Luther Burbank Corporation (NASDAQ:LBC) Q3 2022 Earnings Conference Call October 26, 2022 11:00 AM ET
Company Participants
Simone Lagomarsino - CEO and President
Laura Tarantino - EVP and CFO
Conference Call Participants
Woody Lay - KBW
Adam Butler - Piper Sandler
Gary Tenner - D.A. Davidson
Operator
Good morning, and welcome to the Luther Burbank Corporation Third Quarter 2022 Earnings Conference Call. All participants will be in listen-only mode. [Operator Instructions].
Before we begin, the company would like to remind you that discussions during this call contain forward-looking statements that do not relate strictly to historical or facts. Luther Burbank Corporation does not undertake any obligation to update any forward-looking statements, whether as a result of new information, future events or otherwise. Numerous factors could cause our actual results to differ materially from those described in forward-looking statements.

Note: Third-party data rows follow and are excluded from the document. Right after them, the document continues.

(* ===== verification/CondVar.v ===== *)
(** * Condition variables

    What the monitors of the program (the blocking queue, the tasks) use of
    [std::condition_variable]: the threads waiting on it, in no particular order, and
    a notification that wakes one of them, whichever the implementation picks, or all. *)

From stdpp Require Import prelude list.
From S2P Require Import Prelude.

Abbreviation condvar := (list tid).

(** [notify_one] when the implementation picks [w]: nobody only if nobody waits. *)
Definition notify_one (w : option tid) (cv : condvar) : option condvar :=
  match w with
  | Some x => if decide (x ∈ cv) then Some (filter (λ y, y ≠ x) cv) else None
  | None => match cv with [] => Some [] | _ => None end
  end.

(** A thread that waits no longer. *)
Definition wake (t : tid) (cv : condvar) : condvar := filter (λ y, y ≠ t) cv.

Lemma elem_of_wake x t cv : x ∈ wake t cv ↔ x ∈ cv ∧ x ≠ t.
Proof. unfold wake. rewrite list_elem_of_filter. tauto. Qed.

Lemma notify_one_some w cv cv' :
  notify_one (Some w) cv = Some cv' → w ∈ cv ∧ cv' = wake w cv.
Proof. simpl. case_decide; intros; simplify_eq. done. Qed.

Lemma notify_one_none cv cv' : notify_one None cv = Some cv' → cv = [] ∧ cv' = [].
Proof. destruct cv; simpl; intros; simplify_eq. done. Qed.

(** A notification can always be delivered. *)
Lemma notify_one_can cv : ∃ w, is_Some (notify_one w cv).
Proof.
  destruct cv as [|x cv]; [by exists None|]. exists (Some x). simpl.
  rewrite decide_True by (by left). eauto.
Qed.

(** ** Waiters by their position

    The threads on the condition variable are those at the position [waiting]. *)

Section sleeping.
  Context {P : Type} (sleeps : P → bool).

Definition sleeping (cv : condvar) (pcs : tid → P) : Prop := ∀ t, t ∈ cv ↔ sleeps (pcs t) = true.

Lemma sleeping_kept cv pcs t p :
  sleeping cv pcs → sleeps p = sleeps (pcs t) → sleeping cv pcs⟦t ↦ p⟧.
Proof. intros Hs Hp u. unfold upd. case_decide as E; [by rewrite Hp, <-E|done]. Qed.

Lemma sleeping_wait cv pcs t p :
  sleeping cv pcs → sleeps p = true → sleeping (t :: cv) pcs⟦t ↦ p⟧.
Proof.
  intros Hs Hp u. rewrite elem_of_cons. unfold upd. case_decide as E; [naive_solver|].
  rewrite (Hs u). naive_solver.
Qed.

Lemma sleeping_wake cv pcs t p :
  sleeping cv pcs → sleeps p = false → sleeping (wake t cv) pcs⟦t ↦ p⟧.
Proof.
  intros Hs Hp u. rewrite elem_of_wake. unfold upd. case_decide as E.
  - subst. rewrite Hp. naive_solver.
  - rewrite (Hs u). naive_solver.
Qed.
End sleeping.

For more information on those factors, please see the company's periodic reports accessible at the Luther Burbank Corporation website and filed with the SEC.

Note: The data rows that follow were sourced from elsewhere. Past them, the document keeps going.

(* ===== verification/BlockingQueue.v ===== *)
(** * components/queue/blocking_queue: the unbounded blocking queue

    [UnboundedBlockingQueue] step by step: every access to [close_], acquisition and
    release of [m_], access to [data_] under it, wait and notification is a step. *)

From stdpp Require Import prelude list.
From S2P Require Import Prelude.
From S2P Require Import Lock.
From S2P Require Import CondVar.
From S2P Require Import Atomic.

Inductive bq_op := OpPut (v : T) | OpTake | OpClose.
Inductive bq_res := RPut (b : bool) | RTake (o : option T) | RClosed.

#[export] Instance bq_res_eq : EqDecision bq_res.
Proof. solve_decision. Defined.

(** ** The specification: a queue that can be closed *)

(** [Take] finds nothing only when the queue is empty and closed; [Put] is refused
    only when it is closed. *)
#[export] Instance closable_queue : Object (list T * bool) bq_op bq_res := {
  obj_apply op r q :=
    match op, r with
    | OpPut v, RPut true => Some (q.1 ++ [v], q.2)
    | OpPut v, RPut false => if q.2 then Some q else None
    | OpTake, RTake (Some v) =>
        match q.1 with x :: items => if decide (x = v) then Some (items, q.2) else None | [] => None end
    | OpTake, RTake None => match q.1 with [] => if q.2 then Some q else None | _ => None end
    | OpClose, RClosed => Some (q.1, true)
    | _, _ => None
    end
}.

(** ** The queue *)

Inductive bq_pc :=
| Idle
| PutTest (v : T)              (** [Put]: [close_.load()] *)
| PutLock (v : T)              (** [Put]: [lock_guard g(m_)] *)
| PutPush (v : T)              (** [Put]: [data_.push] *)
| PutNotify                    (** [Put]: [notify_one] *)
| PutUnlock                    (** [Put]: the destructor of [g] *)
| TakeLock                     (** [Take]: [unique_lock lock(m_)] *)
| TakeTest                     (** [Take]: the loop's condition *)
| TakeWait                     (** [Take]: blocked in [wait] *)
| TakeWoken                    (** [Take]: [wait] locks [m_] again *)
| TakeFront                    (** [Take]: after the loop *)
| TakeUnlock (r : option T)    (** [Take]: [lock.unlock()] *)
| TakeNotify (r : option T)    (** [Take]: [notify_one] *)
| CloseLock                    (** [Close]: [unique_lock lock(m_)] *)
| CloseStore                   (** [Close]: [close_.store(true)] *)
| CloseNotify                  (** [Close]: [notify_all] *)
| CloseUnlock                  (** [Close]: the destructor of [lock] *)
| Returning (r : bq_res)
| Broken.                      (** undefined behaviour *)

Record UnboundedBlockingQueue := MkQueue {
  data_ : list T;
  m_ : option tid;
  empty_data_ : condvar;
  close_ : bool;
  pcs : tid → bq_pc
}.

The presentation today contains certain non-GAAP financial measures that we believe provide useful information about our operational efficiency and performance relative to earlier periods and relative to other companies. For more details on these non-GAAP financial measures and their limitations, including presentation with and reconciliation to the most directly comparable GAAP financials, please refer to yesterday's earnings release and the related investor presentation, which is available on our website at www.lutherburbanksavings.com.
I would now like to turn the conference over to Simone Lagomarsino, President and CEO. Please go ahead.
Simone Lagomarsino
Thank you very much. Good morning, everyone, and welcome to the Luther Burbank Corporation's quarterly earnings conference call. This is Simone Lagomarsino, President and CEO. And with me today is Laura Tarantino, our CFO. Today, we'll review our third quarter financial performance, share our observations on recent trends, and then open the lines for our analysts' questions.
Our net income for the third quarter was $21 million or $0.41 per diluted share as compared to $22.6 million or $0.44 per diluted share in the linked quarter. The decline in net earnings of $1.6 million was primarily attributed to the rise in market interest rates.
Three key financial components summarize the changes in net income as compared to the second quarter. Our net interest income decreased by $2 million and our non-interest expense increased by $2.1 million, while our provision for loan losses declined by $2 million.
Let me address each of these in more detail. First, our interest income on earning assets increased as a result of loan growth, slower loan prepayments, greater earnings on interest rate swaps and higher loan coupons on new loan originations. Our yield on interest-earning assets during the third quarter increased by 25 basis points compared to the second quarter.